02/2006; 49(2):119-26. DOI: 10.1002/ajim.20259
CDC/NIOSH responded to a request to investigate complaints of eye and respiratory irritation among workers in a poultry processing facility's evisceration department.
Investigators administered symptom questionnaires and sampled for chlorine and chloramines. Spirometry was performed on workers before and after their work shift.

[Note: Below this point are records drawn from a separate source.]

(** * A shallow embedding of [scripts/raw_json_downloads/_common.py]

    The development follows the module top to bottom: the throttle, the
    retry wrapper, the URL rewriting helpers of the OECD and Census
    adapters, the response classifier and the per-dataset download loop.
    Python values are modelled as follows:

    - [int] is [Z]; time stamps and delays ([float] seconds) are
      rationals [Q], so the arithmetic of the throttle is the exact one;
    - [str] is [string], read as the UTF-8 bytes of the Python string;
    - decoded JSON ([Any]) is the inductive type [json];
    - a raising call is a value [Raises e] of the type [outcome];
    - module level mutable state and the outside world (clock, HTTP
      server, file system) are threaded explicitly through [world]. *)

From Stdlib Require Import ZArith QArith Qminmax String Ascii List Sorted Lia Lqa DecimalString Bool.
From stdpp Require Import gmap strings.
Import ListNotations.

Set Warnings "-register-all".

Local Open Scope string_scope.
Local Open Scope list_scope.
Local Open Scope Z_scope.

(** ** Constants of the module *)

Definition START_YEAR : Z := 1995.
Definition END_YEAR : Z := 2026.
Definition MAX_ATTEMPTS : nat := 6.
Definition RETRYABLE_STATUS_CODES : list Z := [429; 500; 502; 503; 504].

(** ** Python values *)

(** [str(n)] and [f"{n}"] for an [int]. *)
Definition str_of_int (n : Z) : string := NilZero.string_of_int (Z.to_int n).

(** Decoded JSON.  A [dict] keeps its insertion order; the first binding
    of a key is the one a lookup sees.  A [float] is carried as the
    rational it denotes: the code only ever tests it against zero. *)
Inductive json : Type :=
| JNull
| JBool (b : bool)
| JInt (n : Z)
| JFloat (x : Q)
| JStr (s : string)
| JList (items : list json)
| JDict (fields : list (string * json)).

Fixpoint assoc {A : Type} (k : string) (l : list (string * A)) : option A :=
  match l with
  | [] => None
  | (k', v) :: rest => if String.eqb k k' then Some v else assoc k rest
  end.

(** [bool(v)]: the truth value Python gives to a decoded JSON value. *)
Definition truthy (v : json) : bool :=
  match v with
  | JNull => false
  | JBool b => b
  | JInt n => negb (n =? 0)
  | JFloat x => negb (Qeq_bool x 0)
  | JStr s => negb (String.eqb s "")
  | JList items => match items with [] => false | _ => true end
  | JDict fields => match fields with [] => false | _ => true end
  end.

Definition type_name (v : json) : string :=
  match v with
  | JNull => "NoneType"
  | JBool _ => "bool"
  | JInt _ => "int"
  | JFloat _ => "float"
  | JStr _ => "str"
  | JList _ => "list"
  | JDict _ => "dict"
  end.

(** ** Exceptions and raising computations *)

Inductive exn : Type :=
| RetryableRequestError (message : string) (status_code : option Z)
| RequestException (message : string)
| AttributeError (message : string)
| TypeError (message : string)
| KeyError (message : string)
| ValueError (message : string)
| RuntimeError (message : string)
| OtherException (class_name message : string).

(** [str(exc)] *)
Definition str_exn (e : exn) : string :=
  match e with
  | RetryableRequestError m _ | RequestException m | AttributeError m
  | TypeError m | KeyError m | ValueError m | RuntimeError m
  | OtherException _ m => m
  end.

Inductive outcome (A : Type) : Type :=
| Returns (a : A)
| Raises (e : exn).
Arguments Returns {A} a.
Arguments Raises {A} e.

#[global] Instance outcome_ret : MRet outcome := fun A a => Returns a.
#[global] Instance outcome_bind : MBind outcome := fun A B k m =>
  match m with
  | Returns a => k a
  | Raises e => Raises e
  end.

(** [isinstance(v, dict)], [isinstance(v, list)] and [len(v)] *)
Definition is_dict (v : json) : bool :=
  match v with JDict _ => true | _ => false end.

Definition is_list (v : json) : bool :=
  match v with JList _ => true | _ => false end.

Definition py_len (v : json) : outcome Z :=
  match v with
  | JList items => Returns (Z.of_nat (length items))
  | JDict fields => Returns (Z.of_nat (length fields))
  | JStr s => Returns (Z.of_nat (String.length s))
  | _ => Raises (TypeError ("object of type '" +:+ type_name v +:+ "' has no len()"))
  end.

(** [v.get(key, default)]: among decoded JSON values only a [dict] has
    the method. *)
Definition py_get (v : json) (key : string) (default : json) : outcome json :=
  match v with
  | JDict fields =>
      Returns (match assoc key fields with Some x => x | None => default end)
  | _ => Raises (AttributeError
                   ("'" +:+ type_name v +:+ "' object has no attribute 'get'"))
  end.

(** [v[0]]: the first element of a list, the first character of a
    string; the keys of a decoded JSON object are strings, so the key [0]
    is never found in a [dict]; the other values are not subscriptable. *)
Definition py_index0 (v : json) : outcome json :=
  match v with
  | JList (first :: _) => Returns first
  | JList [] => Raises (OtherException "IndexError" "list index out of range")
  | JStr (String c _) => Returns (JStr (String c ""))
  | JStr "" => Raises (OtherException "IndexError" "string index out of range")
  | JDict _ => Raises (KeyError "0")
  | _ => Raises (TypeError ("'" +:+ type_name v +:+ "' object is not subscriptable"))
  end.

(** [isinstance(v, list) and len(v) == 0] *)
Definition is_empty_list (v : json) : outcome bool :=
  if is_list v then n ← py_len v; mret (n =? 0) else mret false.

(** ** The outside world

    What the code observes but does not decide is an [environment]: how
    much time passes during each primitive call in addition to what is
    slept, what the server answers to each request, and the random jitter
    of each back-off.  What the code changes is a [world]: the monotonic
    clock, the module level dictionary [_LAST_REQUEST_TS], and logs of the
    calls to [time.sleep] and [session.request]. *)

Record response : Type := Response {
  status_code : Z;
  url : string;
  body : json
}.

Symptoms were significantly more prevalent in evisceration workers than in dark meat workers (a control group). Air concentrations of chloramine compounds (i.e., trichloramine and 'soluble chlorine') were significantly higher in the evisceration area than the dark meat area. Exposure levels were significantly higher for employees reporting various symptoms compared to employees not reporting those symptoms. Mean trichloramine exposure concentrations were significantly higher in workers with significant cross-shift declines in lung function; air concentrations of 'soluble chlorine' were higher as well, however, not significantly so.
Results of this evaluation suggest a health hazard may exist from exposure to chloramines.